A new Spanish publication on integrating Ecosystem-based Adaptation into water management and planning in Bolivia and Mexico is now available online. Under the title “Planificación Hídrica de la GIRH a partir de la Herramienta PAMIC de Adaptación basada en Ecosistemas (AbE), author Sergio Marcelo Villa Gomez Gironda analyses how Integrated Water Resources Management (IWRM) can and needs to incorporate ecosystem-based adaptation approaches as a mechanism for people, ecosystems and climate change to increase their collective resilience.

Bolivia, within the framework of Integrated Water Resources Management (IWRM) and Integrated Watershed Management (IWM), applies a programmatic approach and framework of structural measures and capacity building (community-based) to address the country’s water insecurity. Despite its generally favourable results, it has not yet been able to adapt to extreme climate change and the growing demand for water by the population. For this reason, there is a need to strengthen the country’s water planning through alternative adaptation mechanisms, from which arises the opportunity to couple planning processes with an ecosystem-based adaptation (EbA) approach.

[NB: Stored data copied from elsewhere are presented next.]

(* ===== verification/Lifecycle.v ===== *)
(** * What a step of the system does to a task slot

    Every write to a slot, by any statement of any call or worker, in any
    reachable state: the kind of write and the states it is made in. *)

From S2P Require Import Prelude CLayout Device UserMem Uapi TaskManager Pool AccelManager Worker DevInit Chardev System SystemInv.

Inductive task_change : task → task → Prop :=
  | tc_same tk : task_change tk tk
  | tc_alloc tk id : t_state tk = TASK_STATE_FREE → task_change tk (fresh_task id)
  | tc_fill tk desc : t_state tk = TASK_STATE_FREE → task_change tk (fill_task desc tk)
  | tc_pending tk :
      t_state tk = TASK_STATE_FREE → task_change tk (set_t_state TASK_STATE_PENDING tk)
  | tc_submit_time tk now : task_change tk (set_t_submit_jiffies now tk)
  | tc_cancel tk :
      t_state tk ≠ TASK_STATE_FREE → task_change tk (set_t_state TASK_STATE_CANCELLED tk)
  | tc_cancel_code tk : task_change tk (set_t_error_code (- ECANCELED) tk)
  | tc_run tk :
      t_state tk ∈ queued_states → task_change tk (set_t_state TASK_STATE_RUNNING tk)
  | tc_complete_time tk now : task_change tk (set_t_complete_jiffies now tk)
  | tc_complete tk :
      t_state tk ∈ running_states → task_change tk (set_t_state TASK_STATE_COMPLETE tk)
  | tc_ok_code tk : task_change tk (set_t_error_code 0 tk)
  | tc_done tk : task_change tk (set_t_done true tk).
#[export] Hint Constructors task_change : cortex.

Definition task_changes (l l' : list task) : Prop :=
  ∀ i tk', l' !! i = Some tk' → ∃ tk, l !! i = Some tk ∧ task_change tk tk'.

Lemma task_changes_refl l : task_changes l l.
Proof. intros i tk' Hi. eauto with cortex. Qed.

Lemma task_changes_upd l t f tk :
  l !! t = Some tk → task_change tk (f tk) → task_changes l (arr_upd t f l).
Proof.
  intros Ht Hf i tk'. rewrite arr_upd_lookup. case_decide; subst; [|eauto with cortex].
  rewrite Ht. intros [= <-]. eauto.
Qed.
#[export] Hint Resolve task_changes_refl : cortex.

(** The free list only ever loses its head. *)
Definition free_shrinks (l l' : list nat) : Prop := ∃ k, l = k ++ l'.

Lemma free_shrinks_refl l : free_shrinks l l.
Proof. by exists []. Qed.
#[export] Hint Resolve free_shrinks_refl : cortex.

Definition slots_change (d d' : dev) : Prop :=
  task_changes (dev_tasks d) (dev_tasks d') ∧
  free_shrinks (dev_free_tasks d) (dev_free_tasks d').

Lemma slots_change_refl d : slots_change d d.
Proof. split; auto with cortex. Qed.

Lemma slots_change_task t f tk d :
  dev_tasks d !! t = Some tk → task_change tk (f tk) →
  slots_change d (upd_tasks (arr_upd t f) d).
Proof. intros Ht Hf. split; [by eapply task_changes_upd|apply free_shrinks_refl]. Qed.

Lemma slots_change_accel f d : slots_change d (upd_accelerators f d).
Proof. split; cbn; auto with cortex. Qed.
#[export] Hint Resolve slots_change_refl slots_change_accel : cortex.

Section Changes.
Context (HZ : Z) (msecs_to_jiffies : Z → Z) (s : sys).
Context (Hinv : sys_inv s).

Ltac inv_run H := apply (f_equal snd) in H; cbn [snd] in H; subst.

Lemma ustep_slots k pc copied pc' d' :
  y_calls s !! k = Some pc → ustep HZ (y_now s) copied pc (y_dev s) = (Ok pc', d') →
  slots_change (y_dev s) d'.
Proof.
  intros Hk Hrun.
  assert (Hslot : ∀ t, upc_slot pc = Some t →
    call_ok pc ∧ ∃ tk, dev_tasks (y_dev s) !! t = Some tk ∧ call_slot_ok pc tk)
    by (intros; by eapply call_slot).
  destruct pc; cbn [ustep upc_slot] in *; unfold mbind, KM_bind, mret, KM_ret in Hrun;
    try (destruct (Hslot _ eq_refl) as (Hok & tk & Ht & Hs);
         repeat rewrite (upd_task_run _ _ _ _ Ht) in Hrun;
         repeat rewrite (get_task_run _ _ _ Ht) in Hrun);
    try (inv_run Hrun; eauto using slots_change_task with cortex; fail).
  - pose proof (accounted_next _ (si_accounted s Hinv) (si_pool s Hinv)).
    rewrite (task_alloc_ok _ (si_pool s Hinv) ltac:(lia)) in Hrun.
    destruct (dev_free_tasks (y_dev s)) as [|i l] eqn:Hf; inv_run Hrun; [auto with cortex|].
    destruct (pool_inv_head i l _ (si_pool s Hinv) Hf) as (_ & Hdel & _ & t & Ht & Hfree).
    split; cbn; [eapply task_changes_upd; eauto with cortex|].
    rewrite Hdel, Hf. by exists [i].
  - destruct Hs as [Hs Hty]. cbn in Hok. unfold valid_desc in Hok.
    change (Z.of_nat NUM_ACCELERATORS) with 3 in Hrun.
    rewrite Hty, (proj2 (Z.leb_gt _ _)) in Hrun by lia.
    rewrite (upd_task_run _ _ _ _ Ht) in Hrun. inv_run Hrun.
    eauto using slots_change_task with cortex.
  - by destruct (si_calls s Hinv k _ Hk) as [[] _].
  - cbn in Hok. unfold valid_desc in Hok.
    destruct (lookup_lt_is_Some_2 (dev_accelerators (y_dev s)) (Z.to_nat (d_accel_type desc)))
      as [a Ha]; [rewrite (si_accels s Hinv); unfold NUM_ACCELERATORS; lia|].
    rewrite (upd_accel_run _ _ _ _ Ha) in Hrun. inv_run Hrun. auto with cortex.
  - case_decide; [|inv_run Hrun; auto with cortex].
    destruct (scan_lookup s Hinv i) as [tk Ht]; [done|].
    rewrite (get_task_run _ _ _ Ht) in Hrun. inv_run Hrun. auto with cortex.
  - case_decide; [|inv_run Hrun; auto with cortex].
    destruct (scan_lookup s Hinv i) as [tk Ht]; [done|].
    rewrite (get_task_run _ _ _ Ht) in Hrun. inv_run Hrun. auto with cortex.
  - destruct (ustep_info HZ (y_now s) copied info _ _ _ Hrun) as [-> _]. auto with cortex.
Qed.

Lemma worker_step_slots i pc stop pc' d' :
  y_workers s !! i = Some pc →
  worker_step msecs_to_jiffies i (y_now s) stop pc (y_dev s) = (Ok pc', d') →
  slots_change (y_dev s) d'.
Proof.
  intros Hpc Hrun. destruct (worker_parts s i pc Hinv Hpc) as (a & e & q & Ha & _).
  assert (Htask : ∀ t, wpc_task pc = Some t →
    ∃ tk, dev_tasks (y_dev s) !! t = Some tk ∧ t_state tk ∈ run_states pc).
  { intros t Ht. destruct (worker_task_parts s i pc Hinv Hpc t Ht)
      as (? & ? & tk & _ & _ & _ & _ & _ & _ & _ & _ & _ & Htk & _ & ?). eauto. }
  destruct pc; cbn [worker_step wpc_task run_states] in *;
    unfold mbind, KM_bind, mret, KM_ret in Hrun;
    repeat rewrite (get_accel_run _ _ _ Ha) in Hrun;
    repeat rewrite (upd_accel_run _ _ _ _ Ha) in Hrun;
    try (destruct (Htask _ eq_refl) as (tk & Ht & Hs);
         repeat rewrite (upd_task_run _ _ _ _ Ht) in Hrun;
         repeat rewrite (get_task_run _ _ _ Ht) in Hrun);
    try (inv_run Hrun; eauto using slots_change_task with cortex; fail).
  rewrite (dequeue_run i _ _ Ha) in Hrun.
  destruct (a_task_queue a); inv_run Hrun; auto with cortex.
Qed.

Lemma sys_step_slots s' :
  sys_step HZ msecs_to_jiffies s s' → slots_change (y_dev s) (y_dev s').
Proof.
  intros [n Hn|pc He|k pc copied pc' d' Hk Hrun|i pc stop pc' d' Hpc Hstop Hrun|r' d' stop' Hr];
    cbn [y_dev]; eauto using ustep_slots, worker_step_slots with cortex.
  destruct Hr; auto with cortex.
Qed.
End Changes.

In this context, the article explores the application of the PAMIC water planning tool in Mexico, which uses ecosystem conservation as a mechanism to increase climate, ecosystem and anthropogenic resilience in the national context. The author analyses whether it is possible to improve water planning in micro- and sub-basins through this tool, by integrating ecosystem vulnerability into IWRM. Main findings of the analysis are:

  • Integrated Water Resources Management needs to incorporate ecosystem conservation as a mechanism for people, ecosystems and climate change to increase their collective resilience.
  • The PAMIC tool is a successful example of watershed-based planning that uses ecosystem functions to streamline the response to climate change impacts and disaster risk reduction.